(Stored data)
....
Lemma best_spec {A R} (lt : R -> R -> bool) (l : list (A * R)) :
  (forall r, lt r r = false) -> (forall r s t, lt r s = false -> lt s t = false -> lt r t = false) ->
  (forall r s t, lt r s = true -> lt t s = false -> lt t r = false) ->
  match best lt l with
  | Some q => q ∈ l /\ forall p, p ∈ l -> lt q.2 p.2 = false
  | None => l = []
  end.
Proof.
  intros Hirr Htr Hup. induction l as [|p l IH]; cbn [best]; [done|].
  destruct (best lt l) as [q|]; [|subst l; split; [constructor|by intros p' ->%list_elem_of_singleton]].
  destruct IH as [IH1 IH2]. destruct (lt p.2 q.2) eqn:E.
  - split; [by constructor|]. intros p' [->|Hp]%elem_of_cons; [|by apply IH2].
    eapply (Hup p.2 q.2 q.2); [done|apply Hirr].
  - split; [constructor|]. intros p' [->|Hp]%elem_of_cons; [apply Hirr|]. by eapply Htr, IH2.
Qed.

Lemma rank_irr r : rank_lt r r = false.
Proof. destruct r; cbn; lia. Qed.
Lemma rank_tr r s t : rank_lt r s = false -> rank_lt s t = false -> rank_lt r t = false.
Proof. destruct r, s, t; cbn; try done; lia. Qed.
Lemma rank_up r s t : rank_lt r s = true -> rank_lt t s = false -> rank_lt t r = false.
Proof. destruct r, s, t; cbn; try done; lia. Qed.

(** The activities of the chat's root session rows; a chat without one has none. *)
Definition activity (agentID : gostr) (x : Index) (c : Z) (t : option Z) : Prop := t ∈ root_activities scan agentID c x.

Lemma activity_some agentID x c : exists t, activity agentID x c t.
Proof. unfold activity, root_activities. destruct (omap _ _) as [|t l]; [exists None|exists t]; constructor. Qed.

Lemma most_active_spec agentID cs x :
  match most_active scan agentID cs x with
  | Some c => c ∈ cs /\ exists t, activity agentID x c t
      /\ forall c' t', c' ∈ cs -> activity agentID x c' t' -> rank_lt t t' = false
  | None => cs = []
  end.
Proof.
  unfold most_active. set (l := c ← cs; _).
  assert (forall c t, (c, t) ∈ l <-> c ∈ cs /\ activity agentID x c t) as Hl.
  { intros c t. unfold l, activity. rewrite list_elem_of_bind. split.
    - intros (c' & Ht & Hc). apply list_elem_of_fmap in Ht as (t' & [= -> ->] & Ht). done.
    - intros [Hc Ht]. exists c. split; [|done]. apply list_elem_of_fmap. by exists t. }
  pose proof (best_spec rank_lt l rank_irr rank_tr rank_up) as H. destruct (best rank_lt l) as [[c t]|]; cbn.
  - destruct H as [H1 H2]. apply Hl in H1 as [H1 H3]. split; [done|]. exists t. split; [done|].
    intros c' t' Hc Ht. apply (H2 (c', t')). by apply Hl.
  - destruct cs as [|c cs]; [done|]. exfalso. destruct (activity_some agentID x c) as [t Ht].
    assert ((c, t) ∈ l) as Hin by (apply Hl; split; [constructor|done]). rewrite H in Hin. by apply elem_of_nil in Hin.
Qed.

Lemma chats_with_elem key ok x a p c :
  (a, p, c) ∈ chats_with scan key ok x <-> exists v, chats x !! (a, p, c, key) = Some v /\ ok v = true.
Proof.
  unfold chats_with. rewrite list_elem_of_omap. split.
  - intros ([[[[a' p'] c'] k'] v] & Hin & H). apply elem_of_all_rows in Hin; [|done].
    destruct (_ && _) eqn:E; [|done]. apply andb_true_iff in E as [E1 E2]. apply bool_decide_eq_true in E1.
    simplify_eq. by exists v.
  - intros (v & H1 & H2). exists ((a, p, c, key), v). split; [by apply elem_of_all_rows|].
    by rewrite bool_decide_true, H2.
Qed.

(** A chat carries a flag on a platform. *)
Definition flagged (key agentID platform : gostr) (x : Index) (c : Z) : Prop :=
  chats x !! (agentID, platform, c, key) = Some "true".

Lemma flagged_elem key x a p c : (a, p, c) ∈ chats_with scan key is_true x <-> flagged key a p x c.
Proof.
  rewrite chats_with_elem. unfold flagged, is_true. split.
  - intros (v & H & ->%bool_decide_eq_true). done.
  - intros H. exists "true". by rewrite bool_decide_true.
Qed.

Lemma eligible_true agentID x apc :
  eligible scan agentID x apc = true
  <-> apc.1.1 = agentID /\ archived_on agentID apc.1.2 apc.2 x = false /\ never_default scan agentID apc.2 x = false.
Proof.
  unfold eligible. rewrite !andb_true_iff, bool_decide_eq_true, !negb_true_iff. tauto.
Qed.

(** A chat of the agent that may be its default: on [platform] it is flagged, it
    is not archived there, and the agent has not ruled it out. *)
Definition candidate (key agentID platform : gostr) (x : Index) (c : Z) : Prop :=
  flagged key agentID platform x c /\ archived_on agentID platform c x = false /\ never_default scan agentID c x = false.

(** [DefaultSessionKeyForAgentOn] as its comment puts it. *)
Definition pinned (agentID platform : gostr) (x : Index) (c : Z) : Prop := candidate "is_default" agentID platform x c.

Definition live (agentID platform : gostr) (x : Index) (c : Z) : Prop :=
  candidate "registered" agentID platform x c /\ c <> 0
  /\ (platform = "app" -> has_conv agentID platform c x = true).

Definition pinned_anywhere (agentID : gostr) (x : Index) (c : Z) : Prop := exists p, pinned agentID p x c.

(** The most recently active of some chats; a chat nobody used comes last. *)
Definition latest (agentID : gostr) (x : Index) (S : Z -> Prop) (c : Z) : Prop :=
  S c /\ exists t, activity agentID x c t /\ forall c' t', S c' -> activity agentID x c' t' -> rank_lt t t' = false.

Definition root_session (agentID : gostr) (x : Index) (key : gostr) (r : row) : Prop :=
  sessions x !! key = Some r /\ root_eligible scan agentID x r = true.

Definition stamp (r : row) : option Z * Z := (last_user_activity_at r, created_at r).

Inductive ladder (agentID platform : gostr) (x : Index) : gostr -> Prop :=
  | rung_pinned c : platform <> "" -> pinned agentID platform x c -> ladder agentID platform x (NewChatSessionKey agentID c)
  | rung_live c : platform <> "" -> (forall c', ~ pinned agentID platform x c') ->
      latest agentID x (live agentID platform x) c -> ladder agentID platform x (NewChatSessionKey agentID c)
  | rung_anywhere c :
      (platform <> "" -> forall c', ~ pinned agentID platform x c' /\ ~ live agentID platform x c') ->
      latest agentID x (pinned_anywhere agentID x) c -> ladder agentID platform x (NewChatSessionKey agentID c)
  | rung_root key r :
      (platform <> "" -> forall c', ~ live agentID platform x c') ->
      (forall c', ~ pinned_anywhere agentID x c') -> root_session agentID x key r ->
      (forall key' r', root_session agentID x key' r' -> root_lt (stamp r) (stamp r') = false) ->
      ladder agentID platform x key
  | rung_none :
      (platform <> "" -> forall c', ~ live agentID platform x c') ->
      (forall c', ~ pinned_anywhere agentID x c') -> (forall key r, ~ root_session agentID x key r) ->
      ladder agentID platform x "".

Lemma preferred_default_elem agentID platform x c :
  c ∈ (filter (fun apc => apc.1.2 = platform /\ eligible scan agentID x apc = true)
         (chats_with scan "is_default" is_true x)).*2 <-> pinned agentID platform x c.
Proof.
  rewrite list_elem_of_fmap. unfold pinned, candidate. split.
  - intros ([[a p] c'] & -> & Hin). apply list_elem_of_filter in Hin as [[E Hel] Hin]. apply flagged_elem in Hin.
    apply eligible_true in Hel as (E1 & E2 & E3). cbn in *. by subst.
  - intros (H1 & H2 & H3). exists (agentID, platform, c). split; [done|]. apply list_elem_of_filter.
    split; [split; [done|by apply eligible_true]|by apply flagged_elem].
Qed.

Lemma preferred_default_spec agentID platform x :
  match preferred_default scan agentID platform x with
  | Some c => pinned agentID platform x c
  | None => forall c, ~ pinned agentID platform x c
  end.
Proof.
  unfold preferred_default. pose proof (preferred_default_elem agentID platform x) as H.
  destruct (filter _ _).*2 as [|c l]; cbn; [|apply H; constructor].
  intros c Hc%H. by apply elem_of_nil in Hc.
Qed.

Lemma most_active_latest agentID cs x (S : Z -> Prop) : (forall c, c ∈ cs <-> S c) ->
  match most_active scan agentID cs x with
  | Some c => latest agentID x S c
  | None => forall c, ~ S c
  end.
Proof.
  intros HS. pose proof (most_active_spec agentID cs x) as H. destruct (most_active _ _ _ _) as [c|].
  - destruct H as (H1 & t & H2 & H3). split; [by apply HS|]. exists t. split; [done|].
    intros c' t' Hc%HS. by apply H3.
  - subst cs. intros c Hc%HS. by apply elem_of_nil in Hc.
Qed.

Lemma preferred_active_spec agentID platform x :
  match preferred_active scan agentID platform x with
  | Some c => latest agentID x (live agentID platform x) c
  | None => forall c, ~ live agentID platform x c
  end.
Proof.
  apply most_active_latest. intros c. rewrite list_elem_of_fmap. unfold live, candidate. split.
  - intros ([[a p] c'] & -> & Hin). apply list_elem_of_filter in Hin as [(E & Hz & Hc & Hel) Hin].
    apply flagged_elem in Hin. apply eligible_true in Hel as (E1 & E2 & E3). cbn in *. by subst.
  - intros ((H1 & H2 & H3) & H4 & H5). exists (agentID, platform, c). split; [done|]. apply list_elem_of_filter.
    split; [split_and!; [done|done|done|by apply eligible_true]|by apply flagged_elem].
Qed.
....
→ **YOUR TASK**
Gather each line in these records that contains the string "constructor".

→ **EXPECTED ANSWER**
  destruct (best lt l) as [q|]; [|subst l; split; [constructor|by intros p' ->%list_elem_of_singleton]].
  - split; [by constructor|]. intros p' [->|Hp]%elem_of_cons; [|by apply IH2].
  - split; [constructor|]. intros p' [->|Hp]%elem_of_cons; [apply Hirr|]. by eapply Htr, IH2.
Proof. unfold activity, root_activities. destruct (omap _ _) as [|t l]; [exists None|exists t]; constructor. Qed.
    assert ((c, t) ∈ l) as Hin by (apply Hl; split; [constructor|done]). rewrite H in Hin. by apply elem_of_nil in Hin.
  destruct (filter _ _).*2 as [|c l]; cbn; [|apply H; constructor].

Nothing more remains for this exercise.